WORK REQUEST:
What you should output is the data below, unchanged in every character.

+---+

(* ===== verification/Sha256.v ===== *)
(** * SHA-256 and HMAC-SHA-256: Go's [crypto/sha256] and [crypto/hmac]

    Bytes are integers in [0, 256), words are integers in [0, 2^32).  The round constants are
    computed from their definition (the leading fractional bits of the roots of the first
    primes) and everything evaluates by [vm_compute]. *)

From S2P Require Import Prelude.

Definition word (z : Z) : Z := z mod 2 ^ 32.
Definition ror (n x : Z) : Z := Z.lor (Z.shiftr x n) (word (Z.shiftl x (32 - n))).

Definition primes : list Z :=
  [2; 3; 5; 7; 11; 13; 17; 19; 23; 29; 31; 37; 41; 43; 47; 53; 59; 61; 67; 71; 73; 79; 83;
   89; 97; 101; 103; 107; 109; 113; 127; 131; 137; 139; 149; 151; 157; 163; 167; 173; 179;
   181; 191; 193; 197; 199; 211; 223; 227; 229; 233; 239; 241; 251; 257; 263; 269; 271; 277;
   281; 283; 293; 307; 311].

(** The integer cube root, bit by bit. *)
Fixpoint cbrt_bits (bits : nat) (n r : Z) : Z :=
  match bits with
  | O => r
  | S b =>
      let r' := r + 2 ^ Z.of_nat b in
      cbrt_bits b n (if r' * r' * r' <=? n then r' else r)
  end.

Definition round_consts : list Z :=
  Eval vm_compute in map (fun p => word (cbrt_bits 40 (p * 2 ^ 96) 0)) primes.
Definition init_words : list Z :=
  Eval vm_compute in map (fun p => word (Z.sqrt (p * 2 ^ 64))) (take 8 primes).

Record hstate := HState { ha : Z; hb : Z; hc : Z; hd : Z; he : Z; hf : Z; hg : Z; hh : Z }.

Definition init_state : hstate :=
  match init_words with
  | [a; b; c; d; e; f; g; h] => HState a b c d e f g h
  | _ => HState 0 0 0 0 0 0 0 0
  end.

Definition choose (x y z : Z) : Z := Z.lxor (Z.land x y) (Z.land (Z.lxor x (2 ^ 32 - 1)) z).
Definition majority (x y z : Z) : Z :=
  Z.lxor (Z.land x y) (Z.lxor (Z.land x z) (Z.land y z)).
Definition big0 (x : Z) : Z := Z.lxor (ror 2 x) (Z.lxor (ror 13 x) (ror 22 x)).
Definition big1 (x : Z) : Z := Z.lxor (ror 6 x) (Z.lxor (ror 11 x) (ror 25 x)).
Definition small0 (x : Z) : Z := Z.lxor (ror 7 x) (Z.lxor (ror 18 x) (Z.shiftr x 3)).
Definition small1 (x : Z) : Z := Z.lxor (ror 17 x) (Z.lxor (ror 19 x) (Z.shiftr x 10)).

(** The sixteen latest words of the message schedule: drop the oldest, add the next. *)
Definition slide (ws : list Z) : list Z :=
  match ws with
  | w0 :: rest =>
      rest ++ [word (small1 (nth 13 rest 0) + nth 8 rest 0 + small0 (nth 0 rest 0) + w0)]
  | [] => []
  end.

Definition sha_round (st : hstate * list Z) (k : Z) : hstate * list Z :=
  let '(HState a b c d e f g h, ws) := st in
  let t1 := h + big1 e + choose e f g + k + nth 0 ws 0 in
  let t2 := big0 a + majority a b c in
  (HState (word (t1 + t2)) a b c (word (d + t1)) e f g, slide ws).

Definition add_state (s t : hstate) : hstate :=
  HState (word (ha s + ha t)) (word (hb s + hb t)) (word (hc s + hc t)) (word (hd s + hd t))
    (word (he s + he t)) (word (hf s + hf t)) (word (hg s + hg t)) (word (hh s + hh t)).

Definition compress (st : hstate) (ws : list Z) : hstate :=
  add_state st (fold_left sha_round round_consts (st, ws)).1.

(** ** Padding and blocks *)

Fixpoint be_bytes (n : nat) (z : Z) : list Z :=
  match n with
  | O => []
  | S n => be_bytes n (z / 256) ++ [z mod 256]
  end.

Definition pad_len (len : Z) : nat := Z.to_nat ((55 - len) mod 64).

Definition pad (msg : list Z) : list Z :=
  let len := Z.of_nat (List.length msg) in
  msg ++ [0x80] ++ replicate (pad_len len) 0 ++ be_bytes 8 (len * 8).

Fixpoint words_of (l : list Z) : list Z :=
  match l with
  | a :: b :: c :: d :: l => (((a * 256 + b) * 256 + c) * 256 + d) :: words_of l
  | _ => []
  end.

Fixpoint blocks (n : nat) (st : hstate) (ws : list Z) : hstate :=
  match n with
  | O => st
  | S n => blocks n (compress st (take 16 ws)) (drop 16 ws)
  end.

Definition state_bytes (s : hstate) : list Z :=
  concat (map (be_bytes 4) [ha s; hb s; hc s; hd s; he s; hf s; hg s; hh s]).

(** [sha256.Sum256] *)
Definition sha256 (msg : list Z) : list Z :=
  let ws := words_of (pad msg) in
  state_bytes (blocks (List.length ws / 16) init_state ws).

#[global] Arguments sha256 : simpl never.

(** ** HMAC *)

Definition hmac_key (key : list Z) : list Z :=
  let key := if (64 <? Z.of_nat (List.length key)) then sha256 key else key in
  key ++ replicate (64 - List.length key) 0.

(** [hmac.New(sha256.New, key)], one [Write] and [Sum(nil)]. *)
Definition hmac_sha256 (key msg : list Z) : list Z :=
  let k := hmac_key key in
  sha256 (map (Z.lxor 0x5c) k ++ sha256 (map (Z.lxor 0x36) k ++ msg)).

(** ** Lemmas *)

Lemma length_be_bytes n z : List.length (be_bytes n z) = n.
Proof.
  revert z. induction n as [|n IH]; intros z; [done|]. simpl.
  rewrite length_app, IH. simpl. lia.
Qed.

Lemma be_bytes_range n z : Forall (fun b => 0 <= b < 256) (be_bytes n z).
Proof.
  revert z. induction n as [|n IH]; intros z; simpl; [constructor|].
  apply list.Forall_app. split; [apply IH|]. constructor; [|constructor].
  apply Z.mod_pos_bound. lia.
Qed.

(** Big-endian bytes of a number that fits determine it. *)
Lemma be_bytes_inj n a b :
  0 <= a < 256 ^ Z.of_nat n -> 0 <= b < 256 ^ Z.of_nat n ->
  be_bytes n a = be_bytes n b -> a = b.
Proof.
  revert a b. induction n as [|n IH]; intros a b Ha Hb H; [simpl in *; lia|].
  cbn [be_bytes] in H. apply app_inj_2 in H as [H1 H2]; [|done].
  rewrite Nat2Z.inj_succ, Z.pow_succ_r in Ha, Hb by lia.
  apply IH in H1.
  - injection H2 as H2. dlia.
  - split; [apply Z.div_pos; lia|apply Z.div_lt_upper_bound; lia].
  - split; [apply Z.div_pos; lia|apply Z.div_lt_upper_bound; lia].
Qed.

Lemma length_sha256 m : List.length (sha256 m) = 32%nat.
Proof.
  unfold sha256, state_bytes. cbn [map concat].
  by rewrite !length_app, !length_be_bytes.
Qed.

Lemma sha256_range m : Forall (fun b => 0 <= b < 256) (sha256 m).
Proof.
  unfold sha256, state_bytes. cbn [map concat].
  repeat (apply list.Forall_app; split; [apply be_bytes_range|]). constructor.
Qed.

(** The padded message is a whole number of blocks. *)
Lemma pad_aligned m : Z.of_nat (List.length (pad m)) mod 64 = 0.
Proof.
  unfold pad, pad_len. cbv zeta. set (n := List.length m).
  rewrite !length_app, length_replicate, length_be_bytes. simpl List.length.
  pose proof (Z.mod_pos_bound (55 - Z.of_nat n) 64 ltac:(lia)). dlia.
Qed.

+---+

TASK ANSWER:
(* ===== verification/Sha256.v ===== *)
(** * SHA-256 and HMAC-SHA-256: Go's [crypto/sha256] and [crypto/hmac]

    Bytes are integers in [0, 256), words are integers in [0, 2^32).  The round constants are
    computed from their definition (the leading fractional bits of the roots of the first
    primes) and everything evaluates by [vm_compute]. *)

From S2P Require Import Prelude.

Definition word (z : Z) : Z := z mod 2 ^ 32.
Definition ror (n x : Z) : Z := Z.lor (Z.shiftr x n) (word (Z.shiftl x (32 - n))).

Definition primes : list Z :=
  [2; 3; 5; 7; 11; 13; 17; 19; 23; 29; 31; 37; 41; 43; 47; 53; 59; 61; 67; 71; 73; 79; 83;
   89; 97; 101; 103; 107; 109; 113; 127; 131; 137; 139; 149; 151; 157; 163; 167; 173; 179;
   181; 191; 193; 197; 199; 211; 223; 227; 229; 233; 239; 241; 251; 257; 263; 269; 271; 277;
   281; 283; 293; 307; 311].

(** The integer cube root, bit by bit. *)
Fixpoint cbrt_bits (bits : nat) (n r : Z) : Z :=
  match bits with
  | O => r
  | S b =>
      let r' := r + 2 ^ Z.of_nat b in
      cbrt_bits b n (if r' * r' * r' <=? n then r' else r)
  end.

Definition round_consts : list Z :=
  Eval vm_compute in map (fun p => word (cbrt_bits 40 (p * 2 ^ 96) 0)) primes.
Definition init_words : list Z :=
  Eval vm_compute in map (fun p => word (Z.sqrt (p * 2 ^ 64))) (take 8 primes).

Record hstate := HState { ha : Z; hb : Z; hc : Z; hd : Z; he : Z; hf : Z; hg : Z; hh : Z }.

Definition init_state : hstate :=
  match init_words with
  | [a; b; c; d; e; f; g; h] => HState a b c d e f g h
  | _ => HState 0 0 0 0 0 0 0 0
  end.

Definition choose (x y z : Z) : Z := Z.lxor (Z.land x y) (Z.land (Z.lxor x (2 ^ 32 - 1)) z).
Definition majority (x y z : Z) : Z :=
  Z.lxor (Z.land x y) (Z.lxor (Z.land x z) (Z.land y z)).
Definition big0 (x : Z) : Z := Z.lxor (ror 2 x) (Z.lxor (ror 13 x) (ror 22 x)).
Definition big1 (x : Z) : Z := Z.lxor (ror 6 x) (Z.lxor (ror 11 x) (ror 25 x)).
Definition small0 (x : Z) : Z := Z.lxor (ror 7 x) (Z.lxor (ror 18 x) (Z.shiftr x 3)).
Definition small1 (x : Z) : Z := Z.lxor (ror 17 x) (Z.lxor (ror 19 x) (Z.shiftr x 10)).

(** The sixteen latest words of the message schedule: drop the oldest, add the next. *)
Definition slide (ws : list Z) : list Z :=
  match ws with
  | w0 :: rest =>
      rest ++ [word (small1 (nth 13 rest 0) + nth 8 rest 0 + small0 (nth 0 rest 0) + w0)]
  | [] => []
  end.

Definition sha_round (st : hstate * list Z) (k : Z) : hstate * list Z :=
  let '(HState a b c d e f g h, ws) := st in
  let t1 := h + big1 e + choose e f g + k + nth 0 ws 0 in
  let t2 := big0 a + majority a b c in
  (HState (word (t1 + t2)) a b c (word (d + t1)) e f g, slide ws).

Definition add_state (s t : hstate) : hstate :=
  HState (word (ha s + ha t)) (word (hb s + hb t)) (word (hc s + hc t)) (word (hd s + hd t))
    (word (he s + he t)) (word (hf s + hf t)) (word (hg s + hg t)) (word (hh s + hh t)).

Definition compress (st : hstate) (ws : list Z) : hstate :=
  add_state st (fold_left sha_round round_consts (st, ws)).1.

(** ** Padding and blocks *)

Fixpoint be_bytes (n : nat) (z : Z) : list Z :=
  match n with
  | O => []
  | S n => be_bytes n (z / 256) ++ [z mod 256]
  end.

Definition pad_len (len : Z) : nat := Z.to_nat ((55 - len) mod 64).

Definition pad (msg : list Z) : list Z :=
  let len := Z.of_nat (List.length msg) in
  msg ++ [0x80] ++ replicate (pad_len len) 0 ++ be_bytes 8 (len * 8).

Fixpoint words_of (l : list Z) : list Z :=
  match l with
  | a :: b :: c :: d :: l => (((a * 256 + b) * 256 + c) * 256 + d) :: words_of l
  | _ => []
  end.

Fixpoint blocks (n : nat) (st : hstate) (ws : list Z) : hstate :=
  match n with
  | O => st
  | S n => blocks n (compress st (take 16 ws)) (drop 16 ws)
  end.

Definition state_bytes (s : hstate) : list Z :=
  concat (map (be_bytes 4) [ha s; hb s; hc s; hd s; he s; hf s; hg s; hh s]).

(** [sha256.Sum256] *)
Definition sha256 (msg : list Z) : list Z :=
  let ws := words_of (pad msg) in
  state_bytes (blocks (List.length ws / 16) init_state ws).

#[global] Arguments sha256 : simpl never.

(** ** HMAC *)

Definition hmac_key (key : list Z) : list Z :=
  let key := if (64 <? Z.of_nat (List.length key)) then sha256 key else key in
  key ++ replicate (64 - List.length key) 0.

(** [hmac.New(sha256.New, key)], one [Write] and [Sum(nil)]. *)
Definition hmac_sha256 (key msg : list Z) : list Z :=
  let k := hmac_key key in
  sha256 (map (Z.lxor 0x5c) k ++ sha256 (map (Z.lxor 0x36) k ++ msg)).

(** ** Lemmas *)

Lemma length_be_bytes n z : List.length (be_bytes n z) = n.
Proof.
  revert z. induction n as [|n IH]; intros z; [done|]. simpl.
  rewrite length_app, IH. simpl. lia.
Qed.

Lemma be_bytes_range n z : Forall (fun b => 0 <= b < 256) (be_bytes n z).
Proof.
  revert z. induction n as [|n IH]; intros z; simpl; [constructor|].
  apply list.Forall_app. split; [apply IH|]. constructor; [|constructor].
  apply Z.mod_pos_bound. lia.
Qed.

(** Big-endian bytes of a number that fits determine it. *)
Lemma be_bytes_inj n a b :
  0 <= a < 256 ^ Z.of_nat n -> 0 <= b < 256 ^ Z.of_nat n ->
  be_bytes n a = be_bytes n b -> a = b.
Proof.
  revert a b. induction n as [|n IH]; intros a b Ha Hb H; [simpl in *; lia|].
  cbn [be_bytes] in H. apply app_inj_2 in H as [H1 H2]; [|done].
  rewrite Nat2Z.inj_succ, Z.pow_succ_r in Ha, Hb by lia.
  apply IH in H1.
  - injection H2 as H2. dlia.
  - split; [apply Z.div_pos; lia|apply Z.div_lt_upper_bound; lia].
  - split; [apply Z.div_pos; lia|apply Z.div_lt_upper_bound; lia].
Qed.

Lemma length_sha256 m : List.length (sha256 m) = 32%nat.
Proof.
  unfold sha256, state_bytes. cbn [map concat].
  by rewrite !length_app, !length_be_bytes.
Qed.

Lemma sha256_range m : Forall (fun b => 0 <= b < 256) (sha256 m).
Proof.
  unfold sha256, state_bytes. cbn [map concat].
  repeat (apply list.Forall_app; split; [apply be_bytes_range|]). constructor.
Qed.

(** The padded message is a whole number of blocks. *)
Lemma pad_aligned m : Z.of_nat (List.length (pad m)) mod 64 = 0.
Proof.
  unfold pad, pad_len. cbv zeta. set (n := List.length m).
  rewrite !length_app, length_replicate, length_be_bytes. simpl List.length.
  pose proof (Z.mod_pos_bound (55 - Z.of_nat n) 64 ltac:(lia)). dlia.
Qed.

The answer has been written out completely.